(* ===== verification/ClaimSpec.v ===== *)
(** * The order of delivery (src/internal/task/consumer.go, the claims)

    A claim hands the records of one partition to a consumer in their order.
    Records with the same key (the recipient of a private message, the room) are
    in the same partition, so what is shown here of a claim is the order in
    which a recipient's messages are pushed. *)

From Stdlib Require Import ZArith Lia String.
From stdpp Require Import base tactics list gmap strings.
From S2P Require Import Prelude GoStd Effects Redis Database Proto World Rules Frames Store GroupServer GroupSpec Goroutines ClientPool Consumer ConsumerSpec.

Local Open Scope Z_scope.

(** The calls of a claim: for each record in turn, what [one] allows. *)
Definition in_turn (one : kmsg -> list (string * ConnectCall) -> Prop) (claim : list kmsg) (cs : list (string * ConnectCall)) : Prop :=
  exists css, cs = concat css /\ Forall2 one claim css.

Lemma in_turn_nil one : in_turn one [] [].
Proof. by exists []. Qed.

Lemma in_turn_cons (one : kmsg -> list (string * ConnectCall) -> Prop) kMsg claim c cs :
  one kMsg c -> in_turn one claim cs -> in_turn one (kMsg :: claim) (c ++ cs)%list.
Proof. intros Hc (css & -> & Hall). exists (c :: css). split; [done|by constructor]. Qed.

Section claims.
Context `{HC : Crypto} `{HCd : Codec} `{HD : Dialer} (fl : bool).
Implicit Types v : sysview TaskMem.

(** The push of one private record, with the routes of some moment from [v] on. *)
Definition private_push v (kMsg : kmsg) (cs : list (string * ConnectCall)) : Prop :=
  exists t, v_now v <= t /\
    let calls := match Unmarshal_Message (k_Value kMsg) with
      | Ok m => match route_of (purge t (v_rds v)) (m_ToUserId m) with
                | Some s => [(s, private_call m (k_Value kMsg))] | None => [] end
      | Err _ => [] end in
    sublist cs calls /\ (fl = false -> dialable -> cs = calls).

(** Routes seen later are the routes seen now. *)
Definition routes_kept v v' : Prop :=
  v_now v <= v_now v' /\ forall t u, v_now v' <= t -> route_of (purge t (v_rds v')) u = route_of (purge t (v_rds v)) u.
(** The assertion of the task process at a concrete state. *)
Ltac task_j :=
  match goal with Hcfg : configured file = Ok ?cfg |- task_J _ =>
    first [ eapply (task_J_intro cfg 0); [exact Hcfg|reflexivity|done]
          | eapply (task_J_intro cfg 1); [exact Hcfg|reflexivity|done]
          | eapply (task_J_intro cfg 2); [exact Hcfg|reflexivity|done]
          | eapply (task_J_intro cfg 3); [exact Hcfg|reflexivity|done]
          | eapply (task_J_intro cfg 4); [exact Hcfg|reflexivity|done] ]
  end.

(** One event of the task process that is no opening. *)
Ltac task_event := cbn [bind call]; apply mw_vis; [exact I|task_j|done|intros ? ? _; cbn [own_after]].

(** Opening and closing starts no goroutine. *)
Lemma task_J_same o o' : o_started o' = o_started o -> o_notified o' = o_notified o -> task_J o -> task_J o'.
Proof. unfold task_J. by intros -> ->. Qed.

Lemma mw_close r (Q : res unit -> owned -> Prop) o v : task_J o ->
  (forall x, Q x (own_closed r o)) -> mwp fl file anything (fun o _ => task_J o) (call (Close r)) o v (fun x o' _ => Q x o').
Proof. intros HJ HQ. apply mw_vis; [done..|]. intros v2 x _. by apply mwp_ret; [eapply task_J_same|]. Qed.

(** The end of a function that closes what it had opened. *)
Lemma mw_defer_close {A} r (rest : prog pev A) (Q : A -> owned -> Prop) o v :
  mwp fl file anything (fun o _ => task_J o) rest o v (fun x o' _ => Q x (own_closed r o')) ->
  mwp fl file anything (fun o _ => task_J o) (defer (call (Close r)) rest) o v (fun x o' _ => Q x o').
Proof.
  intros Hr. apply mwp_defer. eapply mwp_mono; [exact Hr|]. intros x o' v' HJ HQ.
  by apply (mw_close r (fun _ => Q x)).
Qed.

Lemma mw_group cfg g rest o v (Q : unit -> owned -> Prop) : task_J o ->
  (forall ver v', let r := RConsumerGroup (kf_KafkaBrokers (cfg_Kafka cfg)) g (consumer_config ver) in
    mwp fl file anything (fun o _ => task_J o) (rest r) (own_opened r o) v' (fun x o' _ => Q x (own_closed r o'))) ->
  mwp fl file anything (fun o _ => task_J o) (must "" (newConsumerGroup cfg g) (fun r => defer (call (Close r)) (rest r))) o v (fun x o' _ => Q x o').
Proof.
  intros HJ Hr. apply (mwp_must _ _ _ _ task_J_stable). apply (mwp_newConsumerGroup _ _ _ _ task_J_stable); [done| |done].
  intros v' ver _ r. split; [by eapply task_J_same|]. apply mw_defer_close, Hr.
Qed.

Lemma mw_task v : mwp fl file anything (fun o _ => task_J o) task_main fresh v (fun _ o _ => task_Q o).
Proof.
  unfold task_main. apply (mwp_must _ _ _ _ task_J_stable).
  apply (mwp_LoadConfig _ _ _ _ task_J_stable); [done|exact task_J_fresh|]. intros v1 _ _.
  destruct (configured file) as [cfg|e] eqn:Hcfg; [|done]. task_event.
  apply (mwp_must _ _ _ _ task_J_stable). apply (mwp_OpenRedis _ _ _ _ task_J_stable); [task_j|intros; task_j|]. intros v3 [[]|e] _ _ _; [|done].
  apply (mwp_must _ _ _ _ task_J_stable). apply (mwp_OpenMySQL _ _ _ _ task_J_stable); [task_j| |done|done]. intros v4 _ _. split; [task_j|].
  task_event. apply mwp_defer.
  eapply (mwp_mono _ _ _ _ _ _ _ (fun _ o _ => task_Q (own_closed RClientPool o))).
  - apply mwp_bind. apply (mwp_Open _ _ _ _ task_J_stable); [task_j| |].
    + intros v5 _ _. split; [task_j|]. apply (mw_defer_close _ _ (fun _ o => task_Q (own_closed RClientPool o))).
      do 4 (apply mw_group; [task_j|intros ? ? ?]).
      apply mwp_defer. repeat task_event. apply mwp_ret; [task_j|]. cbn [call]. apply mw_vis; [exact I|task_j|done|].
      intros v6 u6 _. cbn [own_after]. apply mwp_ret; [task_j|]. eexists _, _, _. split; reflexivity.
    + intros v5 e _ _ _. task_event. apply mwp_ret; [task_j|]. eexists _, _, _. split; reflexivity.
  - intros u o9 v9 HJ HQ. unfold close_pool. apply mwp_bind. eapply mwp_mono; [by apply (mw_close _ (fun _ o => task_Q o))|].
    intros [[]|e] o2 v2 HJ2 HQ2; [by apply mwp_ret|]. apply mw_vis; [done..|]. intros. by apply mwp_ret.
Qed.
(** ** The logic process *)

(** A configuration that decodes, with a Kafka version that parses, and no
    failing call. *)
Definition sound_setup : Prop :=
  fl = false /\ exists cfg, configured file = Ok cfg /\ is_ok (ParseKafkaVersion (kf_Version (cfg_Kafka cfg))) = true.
***
Task description —
Copy only this part of the entries above: the line with "Proof. intros HJ", the line with "apply (mwp_must _ _ _ _ task_J_stable). apply (mwp_OpenRedis", and the lines between, all exactly as written.

Response to this exercise —
Proof. intros HJ HQ. apply mw_vis; [done..|]. intros v2 x _. by apply mwp_ret; [eapply task_J_same|]. Qed.

(** The end of a function that closes what it had opened. *)
Lemma mw_defer_close {A} r (rest : prog pev A) (Q : A -> owned -> Prop) o v :
  mwp fl file anything (fun o _ => task_J o) rest o v (fun x o' _ => Q x (own_closed r o')) ->
  mwp fl file anything (fun o _ => task_J o) (defer (call (Close r)) rest) o v (fun x o' _ => Q x o').
Proof.
  intros Hr. apply mwp_defer. eapply mwp_mono; [exact Hr|]. intros x o' v' HJ HQ.
  by apply (mw_close r (fun _ => Q x)).
Qed.

Lemma mw_group cfg g rest o v (Q : unit -> owned -> Prop) : task_J o ->
  (forall ver v', let r := RConsumerGroup (kf_KafkaBrokers (cfg_Kafka cfg)) g (consumer_config ver) in
    mwp fl file anything (fun o _ => task_J o) (rest r) (own_opened r o) v' (fun x o' _ => Q x (own_closed r o'))) ->
  mwp fl file anything (fun o _ => task_J o) (must "" (newConsumerGroup cfg g) (fun r => defer (call (Close r)) (rest r))) o v (fun x o' _ => Q x o').
Proof.
  intros HJ Hr. apply (mwp_must _ _ _ _ task_J_stable). apply (mwp_newConsumerGroup _ _ _ _ task_J_stable); [done| |done].
  intros v' ver _ r. split; [by eapply task_J_same|]. apply mw_defer_close, Hr.
Qed.

Lemma mw_task v : mwp fl file anything (fun o _ => task_J o) task_main fresh v (fun _ o _ => task_Q o).
Proof.
  unfold task_main. apply (mwp_must _ _ _ _ task_J_stable).
  apply (mwp_LoadConfig _ _ _ _ task_J_stable); [done|exact task_J_fresh|]. intros v1 _ _.
  destruct (configured file) as [cfg|e] eqn:Hcfg; [|done]. task_event.
  apply (mwp_must _ _ _ _ task_J_stable). apply (mwp_OpenRedis _ _ _ _ task_J_stable); [task_j|intros; task_j|]. intros v3 [[]|e] _ _ _; [|done].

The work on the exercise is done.